In the records below, begin at the line containing "(** [a[i] = v] for" and end at the line containing "from the right. *)"; quote every line in that span exactly, including both boundary lines, and no others.

┌─ Supplied data

(** * md-pub: the link/path resolution engine of [.render/render.js]

    A shallow embedding of the path mapper, the reference rewriter and
    the navigation builder of [render.js], together with the parts of
    the JavaScript platform they call (strings, [decodeURI], and the
    POSIX flavour of Node's [path] module); and of the steps of the
    build around them: the walk over the content tree, the copy of the
    tree and of the stylesheet, the configuration, frontmatter and
    headings, and the filling of the templates.

    JavaScript strings are sequences of UTF-16 code units; a code unit
    is modelled as a binary natural number. *)

From Stdlib Require Import Ascii String List NArith ZArith Bool Lia Arith.
Import ListNotations.

Set Warnings "-register-all".

Open Scope N_scope.
Open Scope list_scope.

(* ================================================================= *)
(** ** JavaScript strings *)

Definition jsstring := list N.

(** [js "abc"] is the JavaScript string literal ["abc"]. *)
Definition js (s : string) : jsstring :=
  map N_of_ascii (list_ascii_of_string s).

Definition ch (a : ascii) : N := N_of_ascii a.

Definition CHAR_FORWARD_SLASH : N := 47.
Definition CHAR_DOT : N := 46.

Definition str_eqb (a b : jsstring) : bool :=
  if list_eq_dec N.eq_dec a b then true else false.

Definition is_empty (s : jsstring) : bool :=
  match s with [] => true | _ => false end.

(** Canonicalisation of a code unit for a case-insensitive match
    against an ASCII pattern (flag [i], no flag [u]): only the ASCII
    capitals are identified with their lower-case twins. *)
Definition to_lower (c : N) : N :=
  if (65 <=? c) && (c <=? 90) then c + 32 else c.

(** [prefix_ci p s]: [s] starts with the lower-case pattern [p],
    ignoring the case of ASCII letters. *)
Fixpoint prefix_ci (p s : jsstring) : bool :=
  match p, s with
  | [], _ => true
  | _ :: _, [] => false
  | a :: p', c :: s' => (to_lower c =? a) && prefix_ci p' s'
  end.

(** [raw.startsWith(p)], case-sensitive. *)
Fixpoint startsWith (p s : jsstring) : bool :=
  match p, s with
  | [], _ => true
  | _ :: _, [] => false
  | a :: p', c :: s' => (c =? a) && startsWith p' s'
  end.

(** [/p$/i.test(s)] for a literal lower-case pattern [p]. *)
Definition ends_with_ci (p s : jsstring) : bool :=
  prefix_ci (rev p) (rev s).

(** [s.slice(0, s.length - n)]. *)
Definition drop_last (n : nat) (s : jsstring) : jsstring :=
  firstn (length s - n) s.

(** [s.replace(/p$/i, "")] for a literal lower-case pattern [p]. *)
Definition strip_suffix_ci (p s : jsstring) : jsstring :=
  if ends_with_ci p s then drop_last (length p) s else s.

(** [s.indexOf(c)] for a one-character needle: the prefix before the
    first occurrence and the suffix starting at it ([None] when the
    result of [indexOf] is [-1]). *)
Fixpoint cut_at (c : N) (s : jsstring) : option (jsstring * jsstring) :=
  match s with
  | [] => None
  | x :: t =>
      if x =? c then Some ([], s)
      else match cut_at c t with
           | Some (pre, suf) => Some (x :: pre, suf)
           | None => None
           end
  end.

(** [s.split("/")]. *)
Fixpoint split (s : jsstring) : list jsstring :=
  match s with
  | [] => [[]]
  | c :: t =>
      if c =? CHAR_FORWARD_SLASH then [] :: split t
      else match split t with
           | [] => [[c]]
           | h :: r => (c :: h) :: r
           end
  end.

(** [l.join("/")]. *)
Fixpoint joinSlash (l : list jsstring) : jsstring :=
  match l with
  | [] => []
  | [x] => x
  | x :: r => x ++ CHAR_FORWARD_SLASH :: joinSlash r
  end.

Fixpoint dropWhile (f : N -> bool) (s : jsstring) : jsstring :=
  match s with
  | [] => []
  | c :: t => if f c then dropWhile f t else s
  end.

Fixpoint takeWhile (f : N -> bool) (s : jsstring) : jsstring :=
  match s with
  | [] => []
  | c :: t => if f c then c :: takeWhile f t else []
  end.

(* ================================================================= *)
(** ** Node's [path] module, POSIX flavour

    The functions follow [lib/path.js] of Node.  [normalizeString]
    walks the path one segment at a time and keeps a stack of the
    segments retained so far; the stack is kept reversed here. *)

Module path.

Definition dot : jsstring := [CHAR_DOT].
Definition dotdot : jsstring := [CHAR_DOT; CHAR_DOT].

Definition isAbsolute (p : jsstring) : bool :=
  match p with c :: _ => c =? CHAR_FORWARD_SLASH | [] => false end.

Definition is_slash (c : N) : bool := c =? CHAR_FORWARD_SLASH.

(** One step of [normalizeString]: [res] is the reversed stack. *)
Definition normalizeStep (allowAboveRoot : bool) (res : list jsstring)
    (seg : jsstring) : list jsstring :=
  if is_empty seg || str_eqb seg dot then res
  else if str_eqb seg dotdot then
    match res with
    | top :: below =>
        if str_eqb top dotdot
        then (if allowAboveRoot then dotdot :: res else res)
        else below
    | [] => if allowAboveRoot then [dotdot] else []
    end
  else seg :: res.

Definition normalizeSegs (allowAboveRoot : bool) (res : list jsstring)
    (segs : list jsstring) : list jsstring :=
  fold_left (normalizeStep allowAboveRoot) segs res.

Definition normalizeString (p : jsstring) (allowAboveRoot : bool) : jsstring :=
  joinSlash (rev (normalizeSegs allowAboveRoot [] (split p))).

Definition trailingSlash (p : jsstring) : bool :=
  match rev p with c :: _ => is_slash c | [] => false end.

Definition normalize (p : jsstring) : jsstring :=
  if is_empty p then dot
  else
    let isAbs := isAbsolute p in
    let trailingSeparator := trailingSlash p in
    let q := normalizeString p (negb isAbs) in
    if is_empty q then
      (if isAbs then [CHAR_FORWARD_SLASH]
       else if trailingSeparator then dot ++ [CHAR_FORWARD_SLASH] else dot)
    else
      let q' := if trailingSeparator then q ++ [CHAR_FORWARD_SLASH] else q in
      if isAbs then CHAR_FORWARD_SLASH :: q' else q'.

(** [path.join(...args)]: the non-empty arguments are glued with ["/"]
    and the result is normalised. *)
Definition join (args : list jsstring) : jsstring :=
  let joined := joinSlash (filter (fun a => negb (is_empty a)) args) in
  if is_empty joined then dot else normalize joined.

(** The right-to-left loop of [path.resolve]; [todo] lists the
    arguments from the last to the first, followed by the working
    directory. *)
Fixpoint resolveLoop (todo : list jsstring) (resolvedPath : jsstring)
    : jsstring * bool :=
  match todo with
  | [] => (resolvedPath, false)
  | p :: rest =>
      if is_empty p then resolveLoop rest resolvedPath
      else
        let resolvedPath' := p ++ CHAR_FORWARD_SLASH :: resolvedPath in
        if isAbsolute p then (resolvedPath', true)
        else resolveLoop rest resolvedPath'
  end.

(** [path.resolve(...args)] in a process whose working directory is
    [cwd]. *)
Definition resolve (cwd : jsstring) (args : list jsstring) : jsstring :=
  let '(resolvedPath, resolvedAbsolute) := resolveLoop (rev args ++ [cwd]) [] in
  let q := normalizeString resolvedPath (negb resolvedAbsolute) in
  if resolvedAbsolute then CHAR_FORWARD_SLASH :: q
  else if is_empty q then dot else q.

(** The segments of a resolved absolute path. *)
Definition segments (p : jsstring) : list jsstring :=
  filter (fun s => negb (is_empty s)) (split p).

(** Drops the longest common prefix of two segment lists. *)
Fixpoint dropCommon (a b : list jsstring) : list jsstring * list jsstring :=
  match a, b with
  | x :: a', y :: b' => if str_eqb x y then dropCommon a' b' else (a, b)
  | _, _ => (a, b)
  end.

(** [path.relative(from, to)]: both paths are resolved, one [".."] is
    emitted for every segment of [from] below the common ancestor,
    followed by the segments of [to] below it. *)
Definition relative (cwd from to : jsstring) : jsstring :=
  if str_eqb from to then []
  else
    let from' := resolve cwd [from] in
    let to' := resolve cwd [to] in
    if str_eqb from' to' then []
    else
      let '(up, down) := dropCommon (segments from') (segments to') in
      joinSlash (map (fun _ => dotdot) up ++ down).

(** [path.dirname(p)]. *)
Definition dirname (p : jsstring) : jsstring :=
  match p with
  | [] => dot
  | c0 :: tl =>
      let hasRoot := is_slash c0 in
      let noTrail := dropWhile is_slash (rev tl) in
      match dropWhile (fun c => negb (is_slash c)) noTrail with
      | [] => if hasRoot then [CHAR_FORWARD_SLASH] else dot
      | _ :: before =>
          if hasRoot && is_empty before
          then [CHAR_FORWARD_SLASH; CHAR_FORWARD_SLASH]
          else c0 :: rev before
      end
  end.

(** [path.basename(p)], without the optional suffix argument. *)
Definition basename (p : jsstring) : jsstring :=
  rev (takeWhile (fun c => negb (is_slash c)) (dropWhile is_slash (rev p))).

End path.

(* ================================================================= *)
(** ** Exceptions *)

Inductive exn :=
| URIError        (* thrown by [decodeURI] *)
| YAMLException   (* thrown by [yaml.load] *)
| ErrnoException  (* a rejected [fs] call *)
| NoH1Error       (* [new Error("No H1 header found")] *)
| TypeError.      (* thrown by [path] on an argument that is no string *)

Inductive result (A : Type) :=
| Ok (a : A)
| Throw (e : exn).

Arguments Ok {A} a.
Arguments Throw {A} e.

Definition bind {A B} (r : result A) (k : A -> result B) : result B :=
  match r with
  | Ok a => k a
  | Throw e => Throw e
  end.

Notation "x <- r ;; k" := (bind r (fun x => k))
  (at level 61, r at next level, right associativity).

(** [try { r } catch { h }]. *)
Definition try_catch {A} (r : result A) (h : result A) : result A :=
  match r with
  | Ok a => Ok a
  | Throw _ => h
  end.

(* ================================================================= *)
(** ** [decodeURI] (ECMAScript [Decode] with the reserved set plus [#]) *)

Definition hexDigit (c : N) : option N :=
  if (48 <=? c) && (c <=? 57) then Some (c - 48)
  else if (65 <=? c) && (c <=? 70) then Some (c - 55)
  else if (97 <=? c) && (c <=? 102) then Some (c - 87)
  else None.

Definition hexOctet (h1 h2 : N) : option N :=
  match hexDigit h1, hexDigit h2 with
  | Some a, Some b => Some (16 * a + b)
  | _, _ => None
  end.

Definition CHAR_PERCENT : N := 37.

(** A continuation escape [%XX] whose octet has the form [10xxxxxx];
    the result is its six payload bits. *)
Definition contOctet (p h1 h2 : N) : option N :=
  if p =? CHAR_PERCENT then
    match hexOctet h1 h2 with
    | Some b => if (128 <=? b) && (b <? 192) then Some (b - 128) else None
    | None => None
    end
  else None.

Definition uriReservedPlusHash : jsstring := js ";/?:@&=+$,#".

Definition UTF16EncodeCodePoint (v : N) : jsstring :=
  if v <? 65536 then [v]
  else [55296 + (v - 65536) / 1024; 56320 + (v - 65536) mod 1024].
(** * Vangariwala: waste valuation, ledger and pickup-request engine

    A shallow embedding of the valuation helpers of [Utils]
    (src/app.js), the catalogue [CONFIG.WASTE_TYPES] (src/app.js),
    the session half of [Auth] (src/app.js) and the [Waste] module
    (src/waste.js), followed by the properties of the specification
    that can be stated over them.

    Conventions of the embedding.

    - The numbers of the program are IEEE 754 binary64 values.  The
      value calculator, the summary, the breakdown and the estimate
      are embedded over them ([Number], [Binary64]), operation for
      operation, and what these functions compute is stated there.
    - The session, the ledger and the queue are embedded over exact
      rationals ([Q]), with [Math.round] the rounding to the nearest
      integer, ties towards plus infinity, and results compared with
      [==].  Their properties are about which fields change, by which
      credit and in which order; the rational valuation they carry
      along is the program's wherever its products and sums are
      exact.
    - An object used as a map is the list of its own keys in
      insertion order; no key is the name of an inherited property.
    - [undefined] numeric fields of a user object are [None]; the
      idiom [x || 0] is [or0].
    - An ISO timestamp string is the number of milliseconds it
      denotes, which is what [new Date(s)] recovers from it.
    - [localStorage] is a record with one field per key the engine
      uses; [Utils.storage.set] is taken to succeed.
    - [Utils.generateId()] and [new Date()] are inputs of the
      operation that calls them.
    - A toast shown by an operation is returned as its outcome. *)

From Stdlib Require Import ZArith QArith Qround Lqa Lia.
From Stdlib Require Import List Ascii String Bool.
From Stdlib Require Import Sorting.Sorted Sorting.Permutation.
From Stdlib Require NArith DecimalString.
From Stdlib Require Import SpecFloat.
Import ListNotations.

Local Open Scope Q_scope.
Local Open Scope string_scope.
Local Open Scope list_scope.

(** ** JavaScript values *)

Module JS.

(** [Math.round(x)]: the integer nearest to [x], ties going up. *)
Definition Math_round (x : Q) : Q := inject_Z (Qfloor (x + (1 # 2))).

(** [x || 0] on a numeric field that may be [undefined]. *)
Definition or0 (x : option Q) : Q :=
  match x with
  | Some q => q
  | None => 0
  end.

(** [a.find(p)] is [List.find]; [a.findIndex(p)] returns the position
    of the first match, [None] standing for [-1]. *)
Fixpoint findIndex {A : Type} (p : A -> bool) (l : list A) : option nat :=
  match l with
  | [] => None
  | x :: t => if p x then Some 0%nat else option_map S (findIndex p t)
  end.

(** [a[i] = v] for an index inside the array. *)
Fixpoint set_nth {A : Type} (i : nat) (v : A) (l : list A) : list A :=
  match l, i with
  | [], _ => []
  | _ :: t, O => v :: t
  | x :: t, S j => x :: set_nth j v t
  end.

(** [o[k] = v] on an object used as a map: an existing key keeps its
    place in the enumeration order, a new one goes last. *)
Fixpoint obj_set {A : Type} (k : string) (v : A) (o : list (string * A))
  : list (string * A) :=
  match o with
  | [] => [(k, v)]
  | (k', v') :: t =>
      if String.eqb k' k then (k, v) :: t else (k', v') :: obj_set k v t
  end.

(** [o[k]], [None] being [undefined]. *)
Fixpoint obj_get {A : Type} (k : string) (o : list (string * A)) : option A :=
  match o with
  | [] => None
  | (k', v) :: t => if String.eqb k' k then Some v else obj_get k t
  end.

(** [a.sort(cmp)].  ECMAScript fixes the result, not the algorithm:
    the elements in an order consistent with [cmp], elements that
    compare equal keeping their relative order.  Here by insertion,
    from the right. *)
Fixpoint sort_insert {A : Type} (cmp : A -> A -> Z) (x : A) (l : list A)
  : list A :=
  match l with
  | [] => [x]
  | y :: t => if (cmp x y <=? 0)%Z then x :: y :: t
              else y :: sort_insert cmp x t
  end.

Fixpoint sort {A : Type} (cmp : A -> A -> Z) (l : list A) : list A :=
  match l with
  | [] => []
  | x :: t => sort_insert cmp x (sort cmp t)
  end.

(** [s.replace(/c/g, by)] for a pattern that is the one character [c].
    A string is the sequence of its code units, each below 256. *)
Fixpoint replaceAll (c : ascii) (by_ : string) (s : string) : string :=
  match s with
  | EmptyString => EmptyString
  | String x t =>
      if Ascii.eqb x c then (by_ ++ replaceAll c by_ t)%string
      else String x (replaceAll c by_ t)
  end.

(** [`${n}`] for an integer [n]. *)
Definition toString (n : Z) : string :=
  DecimalString.NilZero.string_of_int (Z.to_int n).

End JS.

(** ** Regular expressions

    The patterns of the source use character classes, sequence,
    alternation and repetition only, so that [pattern.test(s)] is
    membership of [s] in a regular language, decided here by
    derivatives.  [test] is for a pattern written between [^] and
    [$], [search] for one written without them. *)

Module RegExp.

└─

# Result of the task
(** [a[i] = v] for an index inside the array. *)
Fixpoint set_nth {A : Type} (i : nat) (v : A) (l : list A) : list A :=
  match l, i with
  | [], _ => []
  | _ :: t, O => v :: t
  | x :: t, S j => x :: set_nth j v t
  end.

(** [o[k] = v] on an object used as a map: an existing key keeps its
    place in the enumeration order, a new one goes last. *)
Fixpoint obj_set {A : Type} (k : string) (v : A) (o : list (string * A))
  : list (string * A) :=
  match o with
  | [] => [(k, v)]
  | (k', v') :: t =>
      if String.eqb k' k then (k, v) :: t else (k', v') :: obj_set k v t
  end.

(** [o[k]], [None] being [undefined]. *)
Fixpoint obj_get {A : Type} (k : string) (o : list (string * A)) : option A :=
  match o with
  | [] => None
  | (k', v) :: t => if String.eqb k' k then Some v else obj_get k t
  end.

(** [a.sort(cmp)].  ECMAScript fixes the result, not the algorithm:
    the elements in an order consistent with [cmp], elements that
    compare equal keeping their relative order.  Here by insertion,
    from the right. *)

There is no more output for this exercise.